Things have taken a dramatic turn in Action Lab: Danger Zone’s Puppet Master. The entire status quo that’s been building over the past ten issues has been completely annihilated. Once again, just when we think we know what to expect from this series, writer Shawn Gabborin throws a huge curveball our way.
Last issue, Anthony unleashed his dark side by forcing the puppets to kill several guests in the hotel who have been doing things that are not necessarily good, but in most of their cases, they were not doing anything warranting a death sentence. It was a shocking moment to see him make that order, but it’s even more shocking to see how he reacts to the decision he made.
We’re seeing a whole different side of Anthony now. It’s enough to make one wonder if he actually knows the difference between right and wrong. That wasn’t simply a demon inside of him coming out, he genuinely didn’t know how to handle that situation other than to kill those people. He insists that he “tried to be good” for the puppets’ sake and that of course is not remotely the same as being good. And yet, he has shown genuine empathy over the past several issues. He has done good things.
Even by the end of the issue, it’s clear that he feels bad. He even appears to be guilty. But it still doesn’t necessarily look like he understands what he did, at least not the full extent of it. By the end (spoilers, for the record) he’s back at the Bouldeston Institute, right where he started. But I certainly don’t think we’ve seen the last of him.
Even the puppets and Andre have gone their separate ways.
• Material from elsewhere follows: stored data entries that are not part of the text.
(** The accessors assert the type; GetDouble takes any number. *)
Definition number_of (v : Value) : Z := match v with VInt n => n | _ => 0 end.
Definition GetInt (v : Value) : res Z := _ ← check (IsInt v); Ok (number_of v).
Definition GetUint (v : Value) : res Z := _ ← check (IsUint v); Ok (number_of v).
Definition GetInt64 (v : Value) : res Z := _ ← check (IsInt64 v); Ok (number_of v).
Definition GetUint64 (v : Value) : res Z := _ ← check (IsUint64 v); Ok (number_of v).
Definition GetBool (v : Value) : res bool := match v with VBool b => Ok b | _ => Err CheckFailed end.
Definition GetDouble (v : Value) : res double :=
  match v with VDouble x => Ok x | VInt n => Ok (of_Z n) | _ => Err CheckFailed end.
(** A char pointer: what the program sees of it ends at the first NUL. *)
Definition GetString (v : Value) : res bytes :=
  match v with VString s => Ok (c_string s) | VConst _ => Err Dangling | _ => Err CheckFailed end.
Definition elements (v : Value) : res (list Value) := match v with VArray l => Ok l | _ => Err CheckFailed end.

Definition member_of (l : list (bytes * Value)) (n : bytes) : option Value :=
  snd <$> List.find (fun e => bool_decide (fst e = n)) l.
(** HasMember and operator[]. *)
Definition FindMember (v : Value) (n : bytes) : res (option Value) :=
  match v with VObject l => Ok (member_of l n) | _ => Err CheckFailed end.

(** The conversions between float and double. *)
Definition to_double (x : double) : double :=
  match x with S754_finite s m e => binary_normalize 53 1024 (cond_Zopp s (Zpos m)) e s | _ => x end.
Definition to_float (x : double) : double :=
  match x with S754_finite s m e => binary_normalize 24 128 (cond_Zopp s (Zpos m)) e s | _ => x end.

(** [f] on the elements of a list, in order, up to the first fault. *)
Definition map_res {A B} (f : A -> res B) (l : list A) : res (list B) := mapM f l.

Section ProtobufIO.
Context {D M : Type} `{Reflection D M}.
Implicit Types (m : M) (f : FieldDescriptor D).

(** ** Reflection, by field *)

Definition HasField m f : bool := match content m f with [] => false | _ => true end.
Definition FieldSize m f : Z := Zlen (content m f).

(** The method must be the one of the field's type. *)
Definition scalar_of f (x : Scalar + M) : res Scalar :=
  match x with inl s => _ ← check (bool_decide (kind s = type f)); Ok s | inr _ => Err CheckFailed end.
Definition message_of (x : Scalar + M) : res M := match x with inr s => Ok s | inl _ => Err CheckFailed end.

Definition Get m f : res Scalar := x ← vget (content m f) 0; scalar_of f x.
Definition GetRepeated m f (i : Z) : res Scalar := x ← vget (content m f) i; scalar_of f x.
Definition GetMessage m f : res M := x ← vget (content m f) 0; message_of x.
Definition GetRepeatedMessage m f (i : Z) : res M := x ← vget (content m f) i; message_of x.

Definition Set_ m f (x : Scalar) : res M :=
  _ ← check (bool_decide (kind x = type f)); Ok (set_content m f [inl x]).
Definition Add m f (x : Scalar) : res M :=
  _ ← check (bool_decide (kind x = type f)); Ok (set_content m f (content m f ++ [inl x])).

(** ** From a message to a value *)

(** The value the setters and PushBack make of a number, a bool or an enum. *)
Definition value_of (x : Scalar) : Value :=
  match x with
  | Int32 n | Int64 n | UInt32 n | UInt64 n | Enum n => VInt n
  | Double_ x => VDouble x
  | Float_ x => VDouble (to_double x)
  | Bool b => VBool b
  | String_ s => VString s
  end.

Definition indices (n : Z) : list Z := seqZ 0 n.

(* @src claire/common/protobuf/ProtobufIO.cc:50-105 HANDLE_CASE_CPP_TYPE, CPPTYPE_ENUM *)
Definition serialize_number m f : res Value :=
  if is_repeated f
  then items ← map_res (fun i => x ← GetRepeated m f i; Ok (value_of x)) (indices (FieldSize m f)); Ok (VArray items)
  else x ← Get m f; Ok (value_of x).

Definition string_of (x : Scalar) : res bytes := match x with String_ s => Ok s | _ => Err CheckFailed end.

(** The repeated strings are copied by the allocator; a singular one is not, and
    the local copy of the field dies at the end of the case. *)
(* @src claire/common/protobuf/ProtobufIO.cc:107-152 CPPTYPE_STRING *)
Definition serialize_string m f : res Value :=
  let data x := s ← string_of x; if is_bytes f then UriEscape s [] ALL else Ok s in
  if is_repeated f
  then items ← map_res (fun i => x ← GetRepeated m f i; s ← data x; Ok (VString s)) (indices (FieldSize m f));
       Ok (VArray items)
  else x ← Get m f; s ← data x; Ok (VConst s).

Section Rec.
Variable rec : M -> res (bool * list (bytes * Value)).

Fixpoint serialize_messages m f (ixs : list Z) (value : list Value) : res (bool * Value) :=
  match ixs with
  | [] => Ok (true, VArray value)
  | i :: ixs =>
      s ← GetRepeatedMessage m f i;
      '(ok, item) ← rec s;
      if ok : bool then serialize_messages m f ixs (value ++ [VObject item]) else Ok (false, VArray value)
  end.

(* @src claire/common/protobuf/ProtobufIO.cc:154-184 CPPTYPE_MESSAGE *)
Definition serialize_message m f : res (bool * Value) :=
  if is_repeated f then serialize_messages m f (indices (FieldSize m f)) []
  else s ← GetMessage m f; '(ok, value) ← rec s; Ok (ok, VObject value).

(** The members added to [root] for the fields, in order. *)
(* @src claire/common/protobuf/ProtobufIO.cc:35-187 SerializeToJsonValue *)
Fixpoint serialize_fields m (fields : list (FieldDescriptor D)) (root : list (bytes * Value))
    : res (bool * list (bytes * Value)) :=
  match fields with
  | [] => Ok (true, root)
  | f :: fields =>
      if negb (is_repeated f) && negb (HasField m f)
      then if is_required f then Ok (false, root) else serialize_fields m fields root
      else
        '(ok, value) ← match type f with
                       | STRING => value ← serialize_string m f; Ok (true, value)
                       | MESSAGE => serialize_message m f
                       | _ => value ← serialize_number m f; Ok (true, value)
                       end;
        if ok : bool then serialize_fields m fields (root ++ [(name f, value)]) else Ok (false, root)
  end.
End Rec.

(* @src claire/common/protobuf/ProtobufIO.cc:25-188 SerializeToJsonValue *)
Fixpoint SerializeToJsonValue (fuel : nat) m : res (bool * list (bytes * Value)) :=
  match fuel with
  | O => Err NoFuel
  | S fuel => serialize_fields (SerializeToJsonValue fuel) m (ListFields m) []
  end.

(** ** From a value to a message *)

Variable lexical_cast : cpp_type -> bytes -> option Z.

(** What a JSON value gives for a field: [None] when its type is rejected. *)
Definition conversion := Value -> res (option Scalar).

(** The values of the first macro: the JSON type is asked for only in an array. *)
(* @src claire/common/protobuf/ProtobufIO.cc:270-274 HANDLE_CASE_CPP_TYPE *)
Definition plain_accessors (t : cpp_type) : (Value -> bool) * (Value -> res Scalar) :=
  match t with
  | INT32 => (IsInt, fun v => n ← GetInt v; Ok (Int32 (int32 n)))
  | UINT32 => (IsUint, fun v => n ← GetUint v; Ok (UInt32 (uint32 n)))
  | FLOAT => (IsDouble, fun v => x ← GetDouble v; Ok (Float_ (to_float x)))
  | DOUBLE => (IsDouble, fun v => x ← GetDouble v; Ok (Double_ x))
  | _ => (IsBool, fun v => b ← GetBool v; Ok (Bool b))
  end.

(** 64-bit integers may also be strings. *)
(* @src claire/common/protobuf/ProtobufIO.cc:286-302 HANDLE_CASE_CPP_TYPE *)
Definition wide_conversion (t : cpp_type) : conversion := fun v =>
  let make n := if bool_decide (t = INT64) then Int64 n else UInt64 n in
  if (if bool_decide (t = INT64) then IsInt64 v else IsUint64 v)
  then n ← (if bool_decide (t = INT64) then GetInt64 v else GetUint64 v); Ok (Some (make n))
  else if IsString v
  then s ← GetString v;
       match lexical_cast t s with Some n => Ok (Some (make n)) | None => Err BadLexicalCast end
  else Ok None.

Section Field.
Variable f : FieldDescriptor D.
Lemma writes_char c : writes (put_char c) [c].
Proof.
  intros s H Hf Hr. destruct (put_one [c] s H) as (s' & E & He & Hf' & Ht); [done|].
  exists s'. split; [done|]. split; [done|]. split; [congruence|]. rewrite Ht, take_ge; [done|].
  unfold room, Zlen in *. rewrite length_app. lia.
Qed.

Lemma writes_int v : - 2 ^ 63 <= v < 2 ^ 64 -> writes (put_int v) (sdec v).
Proof.
  intros Hv s H Hf Hr. destruct (put_int_ok v s H Hv) as (s' & E & He & Hf' & Ht).
  exists s'. split; [done|]. split; [done|]. split; [congruence|]. rewrite Ht.
  rewrite (proj2 (Z.leb_le _ _)); [done|]. pose proof (Zlen_nonneg (sdec v)). unfold kMaxNumericSize. lia.
Qed.

Lemma room_after s s' t : extends s s' -> text s' = text s ++ t -> room s' = room s - Zlen t.
Proof. intros [_ Hsz _] Ht. unfold room. unfold same_size in Hsz. rewrite Hsz, Ht, Zlen_app. lia. Qed.

Lemma writes_bind op1 op2 t1 t2 : writes op1 t1 -> writes op2 t2 ->
  writes (fun s => s ← op1 s; op2 s) (t1 ++ t2).
Proof.
  intros W1 W2 s H Hf Hr. rewrite Zlen_app in Hr. pose proof (Zlen_nonneg t1). pose proof (Zlen_nonneg t2).
  destruct (W1 s H Hf) as (s1 & E1 & He1 & Hf1 & Ht1); [lia|]. rewrite E1. rstep.
  destruct (W2 s1 (ex_ok _ _ He1) Hf1) as (s2 & E2 & He2 & Hf2 & Ht2); [rewrite (room_after s s1 t1) by done; lia|].
  exists s2. split; [done|]. split; [by eapply extends_trans|]. split; [done|]. by rewrite Ht2, Ht1, app_assoc.
Qed.

Lemma dec_nonzero n : 0 <= n -> Forall (fun c => c <> 0) (dec n).
Proof. intros. eapply Forall_impl; [by apply dec_chars|]. intros c Hc. cbv beta in Hc. lia. Qed.

Section LogLine.
Variable gmtime : Z -> tm.

(** The thread's time text stands for the second it is cached for. *)
Definition cache_ok (c : time_cache) : Prop :=
  t_last_second c = 0 \/ take 17 (t_time c) = time_text gmtime (t_last_second c).

Definition micros_text (micros : Z) : bytes := str "." ++ pad 48 6 (dec micros) ++ str "Z ".

Lemma micros_text_ok micros : 0 <= micros < 10 ^ 6 ->
  length (micros_text micros) = 9%nat /\ Forall (fun c => c <> 0) (micros_text micros).
Proof.
  intros Hm. unfold micros_text. split.
  - rewrite !length_app, length_pad.
    pose proof (dec_length micros 6 ltac:(change (10 ^ Z.of_nat 6) with (10 ^ 6); lia) ltac:(lia)).
    change (length (str ".")) with 1%nat. change (length (str "Z ")) with 2%nat. lia.
  - apply Forall_app_2; [repeat constructor; done|]. apply Forall_app_2; [|repeat constructor; done].
    unfold pad. apply Forall_app_2; [by apply Forall_replicate|]. apply dec_nonzero. lia.
Qed.

(** The line's prefix. *)
Definition header (time : Timestamp) (tid : bytes) (severity : LogSeverity) (file : bytes) (line : Z) : bytes :=
  (time_text gmtime (SecondsSinceEpoch time) ++ micros_text (Z.rem (MicroSecondsSinceEpoch time) 1000000)) ++
  tid ++ take 5 (LogSeverityName severity) ++ str "- " ++ SourceFile file ++ [58] ++ sdec line ++ str " : ".

Lemma FormatTime_writes time c s :
  10 ^ 6 <= MicroSecondsSinceEpoch time < 2 ^ 63 -> Zlen (time_text gmtime (SecondsSinceEpoch time)) = 17 ->
  cache_ok c -> stream_ok s -> format_ s = kNormal -> 17 + 9 + 32 <= room s ->
  exists c' s', FormatTime gmtime time c s = Ok (c', s') /\ cache_ok c' /\ extends s s' /\ format_ s' = kNormal /\
    text s' = text s ++ time_text gmtime (SecondsSinceEpoch time) ++
              micros_text (Z.rem (MicroSecondsSinceEpoch time) 1000000).
Proof.
  intros Ht Hlen Hc Hs Hf Hr. unfold FormatTime.
  set (sec := SecondsSinceEpoch time) in *. set (us := Z.rem (MicroSecondsSinceEpoch time) 1000000).
  assert (Hus : 0 <= us < 10 ^ 6) by (apply Z.rem_bound_pos; lia).
  assert (Hsec : 0 < sec).
  { unfold sec, SecondsSinceEpoch. apply Z.quot_str_pos. unfold MicroSecondsSinceEpoch, kMicroSecondsPerSecond in *. lia. }
  rewrite wrap_s_id by (unfold fits_s; lia). rewrite zero_padded_nonneg by lia. fold (micros_text us).
  destruct (micros_text_ok us Hus) as [Hml Hmz].
  assert (Hst : stored 32 (micros_text us) = micros_text us) by (unfold stored; apply take_ge; lia).
  assert (exists c', (if negb (sec =? t_last_second c) then
      (_ ← check (Zlen (time_text gmtime sec) =? 17); Ok (MkCache (stored 32 (time_text gmtime sec)) sec))
      else Ok c) = Ok c' /\ cache_ok c' /\ take 17 (t_time c') = time_text gmtime sec) as (c' & E & Hc' & Hct).
  { destruct (sec =? t_last_second c) eqn:E; zify_bool; cbn [negb].
    - exists c. split; [done|]. split; [done|]. destruct Hc as [Hc|Hc]; [lia|]. by rewrite E.
    - rewrite Hlen. change (17 =? 17) with true. rstep. eexists. split; [reflexivity|].
      assert (Htake : take 17 (stored 32 (time_text gmtime sec)) = time_text gmtime sec).
      { unfold stored. rewrite take_take. apply take_ge. unfold Zlen in Hlen. cbn. lia. }
      split; [by right|done]. }
  rewrite E. rstep. rewrite Hst.
  assert (Hz : 17 <= Zlen (t_time c')).
  { rewrite <- Hct in Hlen. unfold Zlen in *. rewrite length_take in Hlen. lia. }
  pose proof (writes_piece (t_time c') 17 ltac:(lia)) as W1. change (Z.to_nat 17) with 17%nat in W1. rewrite Hct in W1.
  destruct (W1 s Hs Hf) as (s1 & E1 & He1 & Hf1 & Ht1); [lia|]. rewrite E1. rstep.
  destruct (writes_cstr (micros_text us) Hmz s1 (ex_ok _ _ He1) Hf1) as (s2 & E2 & He2 & Hf2 & Ht2).
  { rewrite (room_after s s1 _ He1 Ht1), Hlen. unfold Zlen. lia. }
  rewrite E2. rstep. exists c', s2. split; [done|]. split; [done|]. split; [by eapply extends_trans|].
  split; [done|]. by rewrite Ht2, Ht1, app_assoc.
Qed.

Lemma take_app_take {A} n (l k : list A) : take n (take n l ++ k) = take n (l ++ k).
Proof.
  rewrite !take_app, take_take, Nat.min_id, length_take. f_equal.
  destruct (decide (n <= length l)%nat); f_equal; lia.
Qed.

(** Text appended in the normal format. *)
Lemma put_texts g12 l : forall s, stream_ok s -> format_ s = kNormal ->
  exists s', put_all g12 (IText <$> l) s = Ok s' /\ extends s s' /\ format_ s' = kNormal /\
    text s' = take (length (data_ (buffer_ s))) (text s ++ concat l).
Proof.
  induction l as [|v l IH]; intros s H Hf; cbn [fmap list_fmap put_all concat].
  { exists s. split; [done|]. split; [by apply extends_refl|]. split; [done|]. rewrite app_nil_r, take_ge; [done|].
    pose proof (text_fits s H). unfold Zlen in *. lia. }
  destruct (append_normal v (Zlen v) s H Hf) as (s1 & E1 & He1 & Hf1 & Ht1); [pose proof (Zlen_nonneg v); lia|].
  cbn [put]. unfold put_string. rewrite E1. rstep.
  destruct (IH s1 (ex_ok _ _ He1) Hf1) as (s2 & E2 & He2 & Hf2 & Ht2).
  exists s2. split; [done|]. split; [by eapply extends_trans|]. split; [done|]. rewrite Ht2, Ht1.
  pose proof (ex_size _ _ He1) as Hsz. unfold same_size, Zlen in Hsz.
  replace (length (data_ (buffer_ s1))) with (length (data_ (buffer_ s))) by lia.
  rewrite take_app_take. rewrite (take_ge v) by (unfold Zlen; lia). by rewrite app_assoc.
Qed.

Lemma zlen_severity severity : Zlen (take 5 (LogSeverityName severity)) = 5.
Proof. by destruct severity. Qed.

(** The prefix after the time. *)
Lemma writes_where tid severity file line : Zlen tid = 6 -> - 2 ^ 31 <= line < 2 ^ 31 ->
  writes (fun s =>
      s ← put_piece (Piece tid 6) s; s ← put_piece (Piece (LogSeverityName severity) 5) s;
      s ← put_cstr (str "- ") s; s ← put_string (SourceFile file) s; s ← put_char 58 s;
      s ← put_int line s; put_cstr (str " : ") s)
    (tid ++ take 5 (LogSeverityName severity) ++ str "- " ++ SourceFile file ++ [58] ++ sdec line ++ str " : ").
Proof.
  intros Htid Hline. pose proof (writes_piece tid 6 ltac:(lia)) as W1.
  rewrite take_ge in W1 by (unfold Zlen in Htid; lia).
  assert (W2 : writes (put_piece (Piece (LogSeverityName severity) 5)) (take 5 (LogSeverityName severity)))
    by (apply (writes_piece (LogSeverityName severity) 5); destruct severity; split; vm_compute; congruence).
  apply (writes_bind _ _ _ _ W1), (writes_bind _ _ _ _ W2).
  apply (writes_bind (put_cstr (str "- "))); [apply writes_cstr; repeat constructor; done|].
  apply (writes_bind _ _ _ _ (writes_string _)), (writes_bind _ _ _ _ (writes_char 58)).
  apply (writes_bind _ _ _ _ (writes_int line ltac:(lia))). apply writes_cstr. repeat constructor; done.
Qed.

(** A message as its constructor leaves it: the prefix is in the buffer. *)
Record message_ready (s : LogStream) (t : bytes) : Prop := {
  mr_ok : stream_ok s;
  mr_format : format_ s = kNormal;
  mr_size : Zlen (data_ (buffer_ s)) = kSmallBuffer;
  mr_text : text s = t;
}.
Lemma owner_run_inv acts s s' : inv s -> run acts s = Some (Ok s') -> inv s'.
Proof.
  revert s. induction acts as [|a acts IH]; intros s I; cbn [run]; [by intros [= <-]|].
  destruct (step a s) as [[s1|]|] eqn:E; try done. apply IH. exact (owner_inv_step a s _ I E).
Qed.

Lemma owner_run_app acts acts' s s' : run acts s = Some (Ok s') -> run (acts ++ acts') s = run acts' s'.
Proof.
  revert s. induction acts as [|a acts IH]; intros s; cbn [run app]; [by intros [= ->]|].
  destruct (step a s) as [[s1|]|]; [apply IH|done..].
Qed.

(** The writer does not go back. *)
Lemma counted_step a s s' : inv s -> step a s = Some (Ok s') -> counted (writer s) = true -> counted (writer s') = true.
Proof.
  intros I Hs Hw. assert (Hst : Thread.started_ (thread_ s) = true).
  { destruct (Thread.started_ (thread_ s)) eqn:E; [done|]. apply (i_created _ I) in E. by rewrite E in Hw. }
  destruct a; cbn in Hs; unfold Start, Stop, Thread.Start in Hs; rewrite ?Hst in Hs; repeat case_match; simplify_eq; cbn; try done; try congruence.
  all: destruct (Thread.Join (thread_ s)); cbn in *; by simplify_eq.
Qed.

Lemma counted_run acts s s' : inv s -> run acts s = Some (Ok s') -> counted (writer s) = true -> counted (writer s') = true.
Proof.
  revert s. induction acts as [|a acts IH]; intros s I; cbn [run]; [by intros [= ->]|].
  destruct (step a s) as [[s1|]|] eqn:E; try done. intros Hr Hw.
  apply (IH s1); [exact (owner_inv_step a s _ I E)|done|by apply (counted_step a s)].
Qed.

(** The writer, once created, comes to its loop by itself. *)
Lemma writer_arrives s : inv s -> owner s = InStart -> counted (writer s) = false ->
  exists acts s', run acts s = Some (Ok s') /\ owner s' = InStart /\ counted (writer s') = true.
Proof.
  intros I Ho Hw. destruct (i_start _ I Ho) as [Hn _]. destruct (writer s) eqn:Ew; try done.
  - exists [WriterAssert; WriterCountDown]. cbn. rewrite Ew. cbn. by eexists.
  - exists [WriterCountDown]. cbn. rewrite Ew. cbn. by eexists.
Qed.

(** Once it is there the wait of Start ends. *)
Lemma wait_ends s : inv s -> owner s = InStart -> counted (writer s) = true ->
  exists acts s', run acts s = Some (Ok s') /\ owner s' = Outside.
Proof.
  intros I Ho Hw. pose proof (i_count _ I) as Hc. rewrite Hw in Hc.
  destruct (i_waits _ I Ho) as [Hr|[Hr|[_ Hr]]]; [| |congruence].
  - exists [StartReturns]. cbn. rewrite Ho, bool_decide_eq_true_2 by done. by eexists.
  - exists [ResumeWait; StartReturns]. cbn. rewrite Ho, bool_decide_eq_true_2 by done. cbn.
    unfold Latch.Resume, Latch.test. cbn. rewrite Hc. cbn. rewrite bool_decide_eq_true_2 by by left. by eexists.
Qed.

(** A Logger that is started and stopped by one thread: whatever that thread and
    the writer do, Start can always go on to return, and then the writer is past
    the assertion that would set running_ again; Stop has reset running_ for good,
    so that the writer can leave its loop and Stop returns; and the only check that
    fails, if the system creates the thread, is that of a Stop or a destructor after
    the writer was joined before. *)
Theorem logger_starts_and_stops acts s : created = true -> run acts new = Some (Ok s) ->
  (owner s = InStart -> exists more s', run more s = Some (Ok s') /\ owner s' = Outside /\ counted (writer s') = true) /\
  (owner s = InStop -> running_ s = false /\
     exists more s', (length more <= 2)%nat /\ run more s = Some (Ok s') /\ owner s' = Outside /\ writer s' = Exited) /\
  (forall a e, step a s = Some (Err e) -> a = CallStop /\ running_ s = true /\ Thread.joined_ (thread_ s) = true).
Proof.
  intros Hcr Hr. pose proof (owner_run_inv _ _ _ owner_inv_new Hr) as I. split; [|split].
  - intros Ho. assert (exists pre s1, run pre s = Some (Ok s1) /\ owner s1 = InStart /\ counted (writer s1) = true)
      as (pre & s1 & Hp & Ho1 & Hw1).
    { destruct (counted (writer s)) eqn:Hw; [by exists [], s|by apply writer_arrives]. }
    pose proof (owner_run_inv _ _ _ I Hp) as I1. destruct (wait_ends s1 I1 Ho1 Hw1) as (post & s2 & Hp2 & Ho2).
    exists (pre ++ post), s2. assert (Hrun : run (pre ++ post) s = Some (Ok s2)) by by rewrite (owner_run_app _ _ _ _ Hp).
    pose proof (owner_run_inv _ _ _ I Hrun) as I2. split; [done|]. split; [done|]. by apply (counted_run post s1).
  - intros Ho. destruct (i_stop _ I Ho) as [Hf Hj]. split; [done|]. pose proof (i_joined _ I Hj) as Hw.
    destruct (writer s) eqn:Ew; try done.
    + exists [WriterExits; StopReturns]. cbn. rewrite Ew, Hf, Ho. cbn. eexists. split; [lia|]. by split.
    + exists [StopReturns]. cbn. rewrite Ew, Ho. cbn. eexists. split; [lia|]. by split.
  - intros a e Ha. destruct a; cbn in Ha; repeat case_match; simplify_eq.
    + unfold Start, Thread.Start in *. rewrite Hcr in *. by repeat case_match.
    + pose proof (owner_inv_Stop s _ ltac:(eassumption) I eq_refl) as Hst. by rewrite Ha in Hst.
Qed.
End Steps.

Lemma logger_starts_and_stops_witness :
  exists s, run true [CallStart; SpuriousWait; WriterAssert; WriterCountDown; ResumeWait; StartReturns; CallStop] new = Some (Ok s) /\
    owner s = InStop /\ running_ s = false /\
    exists more s', (length more <= 2)%nat /\ run true more s = Some (Ok s') /\ owner s' = Outside /\ writer s' = Exited.
Proof.
  eexists. split; [vm_compute; reflexivity|]. split; [reflexivity|].
  apply (logger_starts_and_stops true
    [CallStart; SpuriousWait; WriterAssert; WriterCountDown; ResumeWait; StartReturns; CallStop] _ eq_refl eq_refl). reflexivity.
Defined.

(** A logger that is started again has no writer: the thread that was joined is not
    created again, Start returns at once, and the next Stop aborts. *)
Example restart_has_no_writer : exists s,
  run true [CallStart; WriterAssert; WriterCountDown; ResumeWait; StartReturns; CallStop; WriterExits; StopReturns;
            CallStart; StartReturns] new = Some (Ok s) /\
  running_ s = true /\ owner s = Outside /\ writer s = Exited /\ destroy s = Err CheckFailed.
Proof. eexists. split; [vm_compute; reflexivity|]. by repeat split. Qed.
(* ===== verification/_CoqProject ===== *)
-Q . S2P
Prelude.v
Text.v
Unicode.v
Errors.v
ErrorText.v
Sid.v
Acl.v
Sddl.v
Backends.v
Editor.v
EtwEvents.v
EtwDecode.v
EtwMap.v
EtwSchema.v
EtwSession.v
EtwControl.v
EtwBuilder.v
EtwPipeline.v
Pe.v
ProcTree.v
NtPath.v
Effects.v
Resources.v
EvtTypes.v
EvtRender.v
EvtLog.v
Registry.v
ProcSpawn.v
Rundown.v
Wait.v
ImagePath.v
Peb.v
ProcOps.v
IoError.v
Pipes.v
PipeServer.v
PipeList.v
RawFile.v
SafeFile.v
Services.v
Mitigation.v
Proxy.v
Inject.v
Token.v
SysParse.v
SystemInfo.v
Provider.v
Crypto.v
Console.v
Window.v
Shell.v
Tray.v
Controls.v
DeskList.v
Canvas.v
Metrics.v
Permissions.v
That’s right, the mysterious new hotel guest that I began to suspect was Afzel actually turned out to be Andre Toulon, the puppet master himself, hopping from body to body. Believe it or not, Andre was my first guess, from the moment this character referred to a puppet as “old friend.” But I still didn’t think that would actually be the case. Now that we’re seeing Andre return to a human body, it raises a lot of questions.
Perhaps my favorite moment of the issue, though, comes in the mind theater where Anthony goes to talk to the puppets. They are so betrayed, so hurt by what he made them do. Shooter doesn’t even give him a chance to speak. I love the way Gabborin is developing this character in particular, who didn’t get much to do over the course of the earlier issues.
There are still a few things that I would have liked to see more of, chief among them, the Retro Puppets. I get that there’s a larger story being developed here, but they don’t do anything in this issue aside from giving us a great panel of the Retro and current puppets facing off against each other for the very first time. But even that isn’t dwelled on, it comes during a bigger moment. I’m excited to see their story unfold, but it’s a little weird to see them be the big reveal of the previous issue when there’s nothing done with them in this issue.
Still, this issue is packed with great moments and tons of Easter Eggs, maybe more than any single issue has given us in the past. While it feels more like set-up than the closure of the current story arc, it reminds us that there are good things in store for fans of the comic and the Puppet Master franchise as a whole.